*** Opening Given information ***

(* ===== verification/Stranded.v ===== *)
(** * Media that fails, and calls that stay behind

    Two handlers in which both legs of a bridged call are at stake.
    [check_rtp_connect] (src/mncc.c) ends a call whose media the MSC could not
    connect.  A 200 that crosses our CANCEL is passed on to an MNCC leg in release
    and leaves the SIP side of the call connected for ever; and clearing an
    unanswered call from SIP answers it.  Both are proved of every bridged call,
    where Findings.v evaluates one. *)
From S2P Require Import Prelude Effect Codec Protocol Lib State Skel Rules Call Sdp SipLeg MnccConn App MnccRx SipUa CallFlow.

Section release.
Context {E : Env} {HE : EnvLaws E} {HW : WritesOk E}.

(** A SIP leg of a bridged call has a handle. *)
Lemma msc_handle w cr lm ls bm m bs x : mncc_sip_call w cr lm ls bm m bs x -> exists nh, s_handle x = Some nh.
Proof using.
  intros [Hw _ _ Hls Hb _ _].
  pose proof (bridged_established w ls lm _ Hw (bridged_sym _ _ _ Hw Hb) Hls) as He. unfold established in He. simpl in He.
  destruct (s_dir x); by destruct He as [_ He].
Qed.

(** Releasing the SIP leg through its callback, with the store it leaves. *)
Lemma sip_release_run w cr lm ls bm m bs x : mncc_sip_call w cr lm ls bm m bs x ->
  exists w', call_release ls w = Ret tt w' /\ wf w' /\ conn w' = conn w /\
    out w' = out w ++ sip_release_actions bs x /\
    legs w' = (if sip_release_drops x then delete ls (legs w) else legs w) /\
    (sip_release_drops x = false -> mncc_sip_call w' cr lm ls bm m bs x /\ nua w' = nua w).
Proof using HW.
  intros Hm. destruct (msc_handle _ _ _ _ _ _ _ _ Hm) as [nh Hnh]. pose proof Hm as [Hw _ _ Hls Hb _ _].
  destruct (bridged_sip_ops w ls lm bs x Hw (bridged_sym _ _ _ Hw Hb) Hls) as (Hty & Hop & _).
  unfold call_release, release_leg. run_step (deref_leg_eq w ls _ Hls).
  change (ops (base (Leg bs (XSip x)))) with (ops bs). rewrite Hop.
  run_step (some_or_Some NullCall FN_sip_release_call w). unfold sip_release_call.
  run_step (assert_type_eq w ls _ _ Hls Hty). run_step (deref_leg_eq w ls _ Hls). run_step (as_sip_eq w ls bs x Hls).
  change (base (Leg bs (XSip x))) with bs. unfold sip_release_actions, sip_release_drops.
  destruct (cause2status (cause bs)) as [status text].
  assert (forall a, let w1 := set_out (fun o => o ++ [a]) w in
    wf w1 /\ mncc_sip_call w1 cr lm ls bm m bs x /\ nua w1 = nua w) as Hout.
  { intros a w1. pose proof (msc_set_out w cr lm ls bm m bs x (fun o => o ++ [a]) Hm) as Hm1. split; [apply Hm1|done]. }
  destruct (s_state x).
  - destruct (drop_leg_run w cr lm ls bm m bs x nh Hm Hnh) as (w' & Hrun & ? & ? & ? & ? & _).
    exists w'. split; [exact Hrun|]. rewrite Hnh. by split_and!.
  - case_decide as Hd; [rewrite Hd; eexists; split; [reflexivity|]; destruct (Hout (NuaCancel (s_handle x))); by split_and!|].
    destruct (s_dir x); [|done].
    set (a := NuaRespond (s_handle x) status (sip_phrase status) (Some (reason_header (cause bs) text)) None).
    run_step (emit_eq w a). destruct (Hout a) as (_ & Hm1 & _). set (w1 := set_out _ w) in *.
    destruct (drop_leg_run w1 cr lm ls bm m bs x nh Hm1 Hnh) as (w' & Hrun & ? & Ho & ? & ? & _).
    exists w'. split; [exact Hrun|]. rewrite Ho, Hnh. simpl. rewrite <- app_assoc. by split_and!.
  - eexists. split; [reflexivity|]. destruct (Hout (NuaBye (s_handle x))). by split_and!.
  - eexists. split; [reflexivity|]. destruct (Hout (NuaBye (s_handle x))). by split_and!.
Qed.

(** ** RTP_CONNECT *)

(** The MSC has no address, no port and no payload type to offer. *)
Definition no_media (r : gsm_mncc_rtp) : bool :=
  (ss_family (rtp_addr r) =? AF_UNSPEC) && (osmo_sockaddr_port (rtp_addr r) =? 0) && (rtp_payload_type r =? 0).

(** C23: RTP_CONNECT from the MSC for a bridged call.  The leg keeps the SDP of the
    message; with an address, a port or a payload type nothing else happens.
    Without any, the connection of the media has failed: the SIP side is
    released as its dialog needs, then the MSC is asked to release its leg, in
    this order.  A leg that is being released is not found, and the message is
    rejected. *)
Theorem check_rtp_connect_spec buf w lm ls bm m bs x : let r := view_rtp buf in
  mncc_sip_call w (rtp_callref r) lm ls bm m bs x -> cn_state (conn w) = MNCC_READY ->
  sizeof_rtp <= Z.of_nat (length buf) ->
  let bm1 := rx_sdp_update (Some (rtp_sdp r)) bm in
  exists w', check_rtp_connect buf (Z.of_nat (length buf)) w = Ret tt w' /\
    if in_release bm then out w' = out w ++ [plain MNCC_REJ_REQ m] /\ legs w' = legs w
    else if no_media r then
      out w' = out w ++ sip_release_actions bs x ++ [TxMncc (release_message bm1 m) sizeof_gsm_mncc]
    else out w' = out w /\ legs w' = <[lm := Leg bm1 (XMncc m)]> (legs w).
Proof using HE HW.
  intros r Hm Hr Hlen bm1. pose proof Hm as [Hw Hfd Hlm Hls Hb Hcr Hu].
  assert (mncc_find_leg (rtp_callref r) w = Ret (Some lm) w) as Hfind.
  { rewrite <- Hcr. apply (find_leg_unique w lm bm m Hw Hlm). by rewrite Hcr. }
  unfold check_rtp_connect. destruct (Z.ltb_spec (Z.of_nat (length buf)) sizeof_rtp) as [|_]; [lia|]. fold r. cbv zeta.
  unfold mncc_find_leg_not_released. rewrite bind_assoc. run_step Hfind. rewrite bind_assoc.
  run_step (deref_leg_eq w lm _ Hlm). simpl base. rewrite bind_ret_l. destruct (in_release bm).
  { rewrite <- Hcr, (send_plain_eq w MNCC_REJ_REQ (m_callref m) Hfd ltac:(done) ltac:(done)).
    by eexists. }
  destruct (msc_rx _ _ _ _ _ _ _ _ (Some (rtp_sdp r)) Hm) as [Hrx Hm1]. run_step Hrx. fold bm1 in Hm1 |- *.
  set (w1 := set_legs _ w) in *.
  assert (negb (ss_family (rtp_addr r) =? AF_UNSPEC) || negb (osmo_sockaddr_port (rtp_addr r) =? 0)
          || negb (rtp_payload_type r =? 0) = negb (no_media r)) as -> by (unfold no_media; by rewrite !negb_andb).
  destruct (no_media r); cbn [negb]; [|by eexists].
  run_step (bridged_other w1 lm ls (msc_bridge _ _ _ _ _ _ _ _ Hm1)).
  destruct (sip_release_run w1 _ lm ls bm1 m bs x Hm1) as (w2 & Hrun & Hw2 & Hcn & Hout & Hl & Hmsc). run_step Hrun.
  destruct (sip_release_drops x) eqn:Hd.
  - destruct (release_mncc_after w1 w2 _ lm ls bm1 m bs x bm1 Hm1 Hr Hw2 Hcn) as (w3 & Hrun3 & Hout3); [|done|].
    { pose proof Hm1 as [_ _ Hlm1 _ [Hne _] _ _]. rewrite Hl. symmetry. apply insert_id. by rewrite lookup_delete_ne. }
    exists w3. split; [exact Hrun3|]. by rewrite Hout3, Hout, <- app_assoc.
  - destruct (Hmsc eq_refl) as [Hm2 _].
    destruct (release_mncc_run w2 _ lm ls bm1 m bs x Hm2) as (w3 & Hrun3 & Hout3); [by rewrite Hcn|].
    exists w3. split; [exact Hrun3|]. by rewrite Hout3, Hout, <- app_assoc.
Qed.
End release.

(** ** An answer that crosses the release *)
Section crossed.
Context {E : Env} {HE : EnvLaws E} {HW : WritesOk E}.

(** A Disconnect from the MSC: the MNCC leg is marked and waits; the SIP leg is
    gone, or waits for sofia-sip. *)
Lemma disc_run buf w lm ls bm m bs x : let d := view_gsm_mncc buf in
  mncc_sip_call w (mn_callref d) lm ls bm m bs x ->
  let bm1 := set_in_release true bm in let m1 := set_m_rsp_wanted MNCC_REL_CNF m in
  let bs1 := set_cause (ca_value (mn_cause d)) bs in
  exists w', check_disc_ind buf sizeof_gsm_mncc w = Ret tt w' /\
    (if sip_release_drops x then legs w' !! ls = None
     else mncc_sip_call w' (mn_callref d) lm ls bm1 m1 bs1 x /\ nua w' = nua w) /\
    out w' = out w ++ TxMncc (with_cause MNCC_REL_REQ (mn_callref d) (cause bm)) sizeof_gsm_mncc :: sip_release_actions bs1 x.
Proof using HW.
  intros d Hm bm1 m1 bs1. pose proof Hm as [Hw Hfd Hlm _ _ Hcr Hu].
  unfold check_disc_ind. rewrite (msc_with_leg w lm ls bm m bs x buf _ Hm). fold d.
  destruct (disc_mark _ _ _ _ _ _ _ _ Hm) as (w1 & Hrun & Hm1 & Hst1 & Hout1 & _). rewrite Hrun.
  run_step (disc_release_req _ _ _ _ _ _ _ _ Hm1). change (cause (set_in_release true bm)) with (cause bm).
  set (a := TxMncc _ _). pose proof (msc_wrote w1 _ lm ls _ _ bs x a Hm1) as Hm2. set (w2 := wrote a w1) in *.
  unfold release_other_with_cause. run_step (bridged_other w2 lm ls (msc_bridge _ _ _ _ _ _ _ _ Hm2)).
  run_step (upd_base_eq w2 ls (set_cause (ca_value (mn_cause d))) bs _ (msc_sip _ _ _ _ _ _ _ _ Hm2)). fold bs1.
  pose proof (msc_set_sip w2 _ lm ls _ _ bs x bs1 x Hm2 eq_refl) as Hm3. set (w3 := set_legs _ w2) in *.
  destruct (sip_release_run w3 _ lm ls _ _ bs1 x Hm3) as (w4 & Hrun4 & _ & _ & Hout & Hl4 & Hmsc).
  exists w4. split; [exact Hrun4|]. split.
  - destruct (sip_release_drops x); [rewrite Hl4; apply lookup_delete_eq|].
    destruct (Hmsc eq_refl) as [Hm4 Hn]. split; [exact Hm4|]. rewrite Hn. change (nua w3) with (nua w1).
    pose proof (st_sk _ _ _ Hst1) as Hsk. by apply (f_equal sk_nua) in Hsk.
  - rewrite Hout. change (out w3) with (out w1 ++ [a]). by rewrite Hout1, <- app_assoc.
Qed.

*** Closing Given information ***

Work instruction: Your answer must be the lines above, unchanged, from the first one through the line that holds "pose proof (bridged_established", inclusive, and no others.

Answer box:
(* ===== verification/Stranded.v ===== *)
(** * Media that fails, and calls that stay behind

    Two handlers in which both legs of a bridged call are at stake.
    [check_rtp_connect] (src/mncc.c) ends a call whose media the MSC could not
    connect.  A 200 that crosses our CANCEL is passed on to an MNCC leg in release
    and leaves the SIP side of the call connected for ever; and clearing an
    unanswered call from SIP answers it.  Both are proved of every bridged call,
    where Findings.v evaluates one. *)
From S2P Require Import Prelude Effect Codec Protocol Lib State Skel Rules Call Sdp SipLeg MnccConn App MnccRx SipUa CallFlow.

Section release.
Context {E : Env} {HE : EnvLaws E} {HW : WritesOk E}.

(** A SIP leg of a bridged call has a handle. *)
Lemma msc_handle w cr lm ls bm m bs x : mncc_sip_call w cr lm ls bm m bs x -> exists nh, s_handle x = Some nh.
Proof using.
  intros [Hw _ _ Hls Hb _ _].
  pose proof (bridged_established w ls lm _ Hw (bridged_sym _ _ _ Hw Hb) Hls) as He. unfold established in He. simpl in He.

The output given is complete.